Le rachat en 2016 du groupe singapourien Nol est un autre coup, consolidant sa 3e place mondiale. Désormais agrandie d’APL Nol, l’alliance Ocean Maritime conclue en 2017 avec les trois principaux armateurs asiatiques – Cosco, OOCL et Evergreen – est encore sa marque de fabrique. Pour ses méga-alliances, il faut des navires géants. Il va suivre mais mieux, prendre de l’avance en étant le premier au niveau mondial à passer commande de 9 grands porte-conteneurs au GNL.
Le pavillon français, pour donner le change?
P. T.: Ce n’est pas anodin dans un contexte où la préoccupation est l’emploi. Il a toujours joué entre plusieurs registres, optant par exemple pour des pavillons britanniques pour les feeders.
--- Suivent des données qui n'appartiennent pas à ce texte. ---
(** An action of one reader leaves the others as they are. *)
Lemma library_step k rs m st r r' m' o' :
  library_ok rs m st → rs !! k = Some r → manager_ok fs m' (m_segment_list r' ++ others k rs) →
  keeps_segments (others k rs) m m' → as_specified m' r' o' → library_ok (<[k := r']> rs) m' (<[k := o']> st).
Proof.
  intros [_ Hf] Hk Hok' Hkeep Hr'. split.
  { eapply manager_ok_perm; [|exact Hok']. symmetry. apply addresses_insert. by eapply lookup_lt_Some. }
  apply Forall2_same_length_lookup_2; [rewrite !length_insert; by eapply Forall2_length|].
  intros j rj oj Hj Ho. destruct (decide (j = k)) as [->|Hne].
  - rewrite list_lookup_insert_eq in Hj by (by eapply lookup_lt_Some). injection Hj as <-.
    rewrite list_lookup_insert_eq in Ho; [by injection Ho as <-|]. rewrite <- (Forall2_length _ _ _ Hf). by eapply lookup_lt_Some.
  - rewrite list_lookup_insert_ne in Hj by done. rewrite list_lookup_insert_ne in Ho by done. pose proof (Forall2_lookup_lr _ _ _ _ _ _ Hf Hj Ho) as H.
    eapply as_specified_keeps; [|exact H]. intros a Ha. apply Hkeep. by eapply in_others.
Qed.

Lemma same_slice a b vs ds : Forall2 same_value vs (concat ds) →
  Forall2 same_value (slice a b vs) (rows ds a (Nat.min b (length (concat ds)))).
Proof.
  intros H. unfold rows, slice. assert (take (Nat.min b (length (concat ds)) - a) (drop a (concat ds)) = take (b - a) (drop a (concat ds))) as ->.
  { destruct (decide (b ≤ length (concat ds))%nat); [by rewrite Nat.min_l|]. rewrite Nat.min_r by lia.
    rewrite !take_ge by (rewrite length_drop; lia). done. }
  by apply Forall2_take, Forall2_drop.
Qed.
Lemma merging_start k w : holds types (replicate N []) w → w_names w = names → merging (merge_start k w).
Proof using buffer_range.
  clear sizes_range chunks. intros Hh Hn. split.
  - split; cbn.
    + exists (replicate N []). split_and!; [|done..]. rewrite fmap_replicate. apply progress_start.
    + by intros t [? _]%lookup_replicate_1.
    + by intros t i [[? _]%lookup_replicate_1|[? _]%lookup_replicate_1].
  - split; cbn.
    + induction k as [|k IH]; [done|]. done.
    + left. lia.
    + by intros t i [? _]%lookup_replicate_1.
Qed.

Lemma measure_start k w : measure (merge_start k w) = Z.of_nat k + sum_of todo (seq 0 N).
Proof using Type.
  clear buffer_range sizes_range chunks. unfold measure, merge_start. cbn [threads next_segment_to_sort]. rewrite Nat.sub_0_r. f_equal.
  induction k as [|k IH]; [done|]. cbn [replicate sum_of weight]. lia.
Qed.

(** *** [sort_and_merge] *)

Lemma signal_threads woken st st' : signal woken st = Ok st' → length (threads st') = length (threads st).
Proof using Type. intros [(_ & -> & _)|(u & i & _ & _ & ->)]%signal_ok; [done|]. cbn. by rewrite length_insert. Qed.

Lemma merge_step_threads e st st' : merge_step e st = Ok st' → length (threads st') = length (threads st).
Proof using Type.
  clear buffer_range sizes_range chunks. destruct e as [t|t|t|t woken|t]; cbn [SortMerge.merge_step];
    (destruct (threads st !! t) as [[|i|i|i c [|r rest]|]|] eqn:Ht; try done).
  - unfold take_segment. destruct (_ <? _)%nat; [|intros [= <-]; cbn; by rewrite length_insert].
    intros H. apply bind_Ok in H as ([] & _ & H); [apply bind_Ok in H as (rows & _ & [= <-])|injection H as <-]; cbn; by rewrite length_insert.
  - unfold lock_memory. intros H. apply bind_Ok in H as (sz & _ & H). destruct (must_wait _ _ _); [injection H as <-; cbn; by rewrite length_insert|].
    apply bind_Ok in H as (rows & _ & [= <-]). cbn. by rewrite length_insert.
  - intros H. apply bind_Ok in H as (w & _ & [= <-]). cbn. by rewrite length_insert.
  - unfold leave_segment. destruct c; [|intros [= <-]; cbn; by rewrite length_insert].
    intros H. apply bind_Ok in H as (sz & _ & H). rewrite (signal_threads _ _ _ H). cbn. by rewrite length_insert.
  - intros [= <-]. cbn. by rewrite length_insert.
Qed.

Lemma merge_run_threads es : ∀ st st', merge_run es st = Ok st' → length (threads st') = length (threads st).
Proof using Type.
  clear buffer_range sizes_range chunks. induction es as [|e es IH]; intros st st' H; [by injection H as <-|].
  apply bind_Ok in H as (st1 & H1 & H). by rewrite (IH _ _ H), (merge_step_threads _ _ _ H1).
Qed.

(** The threads can end, and when they have, the frame has the chunks in its segments. *)
Lemma sort_and_merge_ok num_threads : (0 < num_threads)%nat → names_ok names → types ≠ [] → length names = length types →
  (∀ es sf, sort_and_merge hash fuel B parts partition_sorted partition_sizes sort_orders permute_order num_columns
      num_threads es names types = Ok sf →
    ∃ w, sf = close w ∧ holds types (map (λ i, map outrow (chunk i)) (seq 0 N)) w ∧ w_names w = names) ∧
  (∃ es sf, sort_and_merge hash fuel B parts partition_sorted partition_sizes sort_orders permute_order num_columns
      num_threads es names types = Ok sf).
Proof using chunks buffer_range sizes_range.
  intros Hk Hn Hne Hl. destruct (open_names_ok names types N true Hn Hl) as (w & Hw & Hwn).
  pose proof (open_for_write_holds _ _ _ _ _ Hw) as Hh.
  replace (match types with [] => [] | _ => _ end) with (replicate N (@nil row)) in Hh by (by destruct types).
  pose proof (merging_start num_threads w Hh Hwn) as Hstart. unfold sort_and_merge, num_segments. rewrite Hw. cbn [mbind outcome_bind]. split.
  - intros es sf H. apply bind_Ok in H as (st & Hrun & H). destruct (forallb is_finished (threads st)) eqn:Hf; [|done]. injection H as <-.
    exists (out_sframe st). split; [done|]. destruct (merge_run_ok es _ _ Hstart Hrun) as [Hst _]. apply merge_end; [done| |done].
    pose proof (merge_run_threads _ _ _ Hrun) as Ht. cbn in Ht. rewrite length_replicate in Ht. intros E. rewrite E in Ht. cbn in Ht. lia.
  - destruct (merge_completes _ Hstart) as (es & st & _ & Hrun & Hf). exists es. rewrite Hrun. cbn [mbind outcome_bind]. rewrite Hf. by eexists.
Qed.
End machine.
End SortMergeSpec.
(* ===== verification/Rolling.v ===== *)
(** Aggregates over a moving window (sframe/rolling_aggregate.cpp and rolling_aggregate.hpp), with
    the aggregators of group-by. *)
From S2P Require Import Prelude FlexType FlexOps SFrame GroupAggregate GroupBySpec.
Import FlexType FlexOps.
Import SFrame(sarray, SArray, sa_type, sa_data, sa_size, cut).
Import GroupAggregate(group_aggregate_value, support_type, set_input_type, full_window_aggregate).
Local Open Scope Z_scope.
Local Open Scope sframe_scope.

Module Rolling.

Definition clip (val lower upper : Z) : Z := Z.min upper (Z.max lower val).

Definition calculate_window_size (start end_ : Z) : Z :=
  if (start <? 0) && (0 <=? end_) then u64 (s64 (s64 (Z.abs start + end_) + 1))
  else u64 (s64 (Z.abs (s64 (end_ - start)) + 1)).

(** The loop of [has_min_observations]. *)
Fixpoint scan_observations (need_all : bool) (min_observations observations count : Z) (l : list flexible_type) : bool :=
  match l with
  | [] => need_all && (observations =? count)
  | x :: l =>
      if negb (is_undefined x) then
        let observations := u64 (observations + 1) in
        if negb need_all && (min_observations <=? observations) then true
        else scan_observations need_all min_observations observations (u64 (count + 1)) l
      else scan_observations need_all min_observations observations (u64 (count + 1)) l
  end.

Definition has_min_observations (min_observations : Z) (l : list flexible_type) : bool :=
  scan_observations (min_observations =? 2 ^ 64 - 1) min_observations 0 0 l.

(** [push_back] of a full circular buffer. *)
Definition push_back (x : flexible_type) (window_buf : list flexible_type) : list flexible_type := drop 1 window_buf ++ [x].

(** The lengths of the segments of [get_reader(num_segments)]. *)
Definition segment_lengths (num_segments n : nat) : list nat :=
  map (λ i, (S i * n) / num_segments - (i * n) / num_segments)%nat (seq 0 num_segments).

(** [seg_starts] and [seg_ranges]. *)
Fixpoint segment_ranges (window_start window_end : Z) (size running_length : nat) (lengths : list nat) : list (nat * nat * (Z * Z)) :=
  match lengths with
  | [] => []
  | len :: lengths =>
      let beg := clip (s64 (window_start + Z.of_nat running_length)) 0 (Z.of_nat size) in
      let next_length := (running_length + len)%nat in
      let end_ := clip (s64 (window_end + s64 (Z.of_nat next_length - 1))) 0 (Z.of_nat size) in
      (running_length, len, (beg, end_)) :: segment_ranges window_start window_end size next_length lengths
  end.

(** The rows that a [sarray_reader_buffer] has from [row_start] to [row_end]. *)
Definition buffered_rows (data : list flexible_type) (row_start row_end : Z) : list flexible_type :=
  drop (Z.to_nat row_start) (take (Z.to_nat row_end) data).

(** The window buffer is filled for the rows from [i] on. *)
Fixpoint fill_window (n : nat) (i : Z) (window_buf rows : list flexible_type) : list flexible_type * list flexible_type :=
  match n with
  | O => (window_buf, rows)
  | S n =>
      match rows with
      | x :: rest => if 0 <=? i then fill_window n (i + 1) (push_back x window_buf) rest else fill_window n (i + 1) window_buf rows
      | [] => fill_window n (i + 1) window_buf rows
      end
  end.

Section rolling.
(** The parameters of the aggregators. *)
Context (oob : Z → Z) (atof : list Z → Z) (hash : flexible_type → Z).

(** The value for the rows of a window. *)
Definition window_value (agg_op : group_aggregate_value) (check_num_observations : bool) (min_observations : Z)
    (window_buf : list flexible_type) : outcome flexible_type :=
  if check_num_observations && negb (has_min_observations min_observations window_buf) then Ok FUndefined
  else full_window_aggregate oob atof hash agg_op window_buf.

(** The rows of a segment; [second] is the end of the logical window. The first type of a value
    is that of the segment. *)
Fixpoint roll (agg_op : group_aggregate_value) (check_num_observations : bool) (min_observations : Z)
    (n : nat) (second : Z) (window_buf rows : list flexible_type) (returned_type : flex_type_enum) (out : list flexible_type)
    : outcome (flex_type_enum * list flexible_type) :=
  match n with
  | O => Ok (returned_type, out)
  | S n =>
      result ← window_value agg_op check_num_observations min_observations window_buf;
      let returned_type := if bool_decide (returned_type = UNDEFINED) then get_type result else returned_type in
      let second := second + 1 in
      match rows with
      | x :: rest =>
          if 0 <=? second
          then roll agg_op check_num_observations min_observations n second (push_back x window_buf) rest returned_type (out ++ [result])
          else roll agg_op check_num_observations min_observations n second (push_back FUndefined window_buf) rows returned_type (out ++ [result])
      | [] => roll agg_op check_num_observations min_observations n second (push_back FUndefined window_buf) rows returned_type (out ++ [result])
      end
  end.

(** The body of the parallel loop. *)
Definition roll_segment (agg_op : group_aggregate_value) (check_num_observations : bool) (min_observations : Z)
    (window_start window_end : Z) (total_window_size : nat) (data : list flexible_type) (segment : nat * nat * (Z * Z))
    : outcome (flex_type_enum * list flexible_type) :=
  let '(start, len, range) := segment in
  let window_buf := replicate total_window_size FUndefined in
  let buf_reader := buffered_rows data range.1 (range.2 + 1) in
  let first := window_start + Z.of_nat start in
  let second := window_end + Z.of_nat start in
  let '(window_buf, buf_reader) := fill_window (Z.to_nat (second - first + 1)) first window_buf buf_reader in
  roll agg_op check_num_observations min_observations len second window_buf buf_reader UNDEFINED [].

(** The types that the segments returned must not differ. *)
Fixpoint common_type (array_type : flex_type_enum) (types : list flex_type_enum) : outcome flex_type_enum :=
  match types with
  | [] => Ok array_type
  | i :: types =>
      if bool_decide (i ≠ array_type) && bool_decide (array_type ≠ UNDEFINED) && bool_decide (i ≠ UNDEFINED) then Throw
      else common_type (if bool_decide (i ≠ UNDEFINED) then i else array_type) types
  end.

(** [num_segments] is the number of processors. *)
Definition rolling_apply (num_segments : nat) (input : sarray) (agg_op : group_aggregate_value)
    (window_start window_end min_observations : Z) : outcome sarray :=
  if window_end <? window_start then Throw else
  if negb (support_type agg_op (sa_type input)) then Throw else
  agg ← set_input_type agg_op (sa_type input);
  let agg_op := agg.1 in
  let total_window_size := calculate_window_size window_start window_end in
  if 2 ^ 32 - 1 <? total_window_size then Throw else
  let check_num_observations := negb (min_observations =? 0) in
  let min_observations := if total_window_size <? min_observations then total_window_size else min_observations in
  if (num_segments =? 0)%nat then Throw else
  let lengths := segment_lengths num_segments (sa_size input) in
  segments ← outcome_map (roll_segment agg_op check_num_observations min_observations window_start window_end
                (Z.to_nat total_window_size) (sa_data input))
               (segment_ranges window_start window_end (sa_size input) 0 lengths);
  array_type ← common_type UNDEFINED (map fst segments);
  Ok (SArray array_type (map snd segments)).
End rolling.

End Rolling.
Quand il invite François Hollande en 2013 pour l’inauguration du Jules Verne, enregistré sous pavillon français, c’est un acte politique et un fabuleux coup de communication. Chaque géant baptisé au nom d’un personnage français aura droit au bleu-blanc-rouge!
Reste l’avenir de cette entreprise que l’on présente toujours sur le fil du rasoir. Le rachat d’OOCL par Cosco, devenant ainsi le 3e acteur de la conteneurisation, questionne son sort.
P. T.: CMA CGM a toujours été victime des points d’interrogation sur son avenir. Le « plus petit » a démontré à plusieurs reprises sa capacité à résister. Rodolphe Saadé, qui a pris les rênes en février 2017, a baigné dans cet univers. Le fait qu’elle devienne une probable victime du rapprochement Cosco-OOCL est en effet un scénario noir. Mais on voit mal alors l’État français ne pas préserver ce « hard power » de l’économie française.
La conteneurisation n’est pas un monde simple, la route est longue et la compétition est mondiale. Mais le monde maritime peut tout à fait supporter 3 ou 4 grands acteurs européens, dont une française, face à 4 asiatiques. Une poignée de méga-carrier dans un marché plus organisé grâce aux alliances.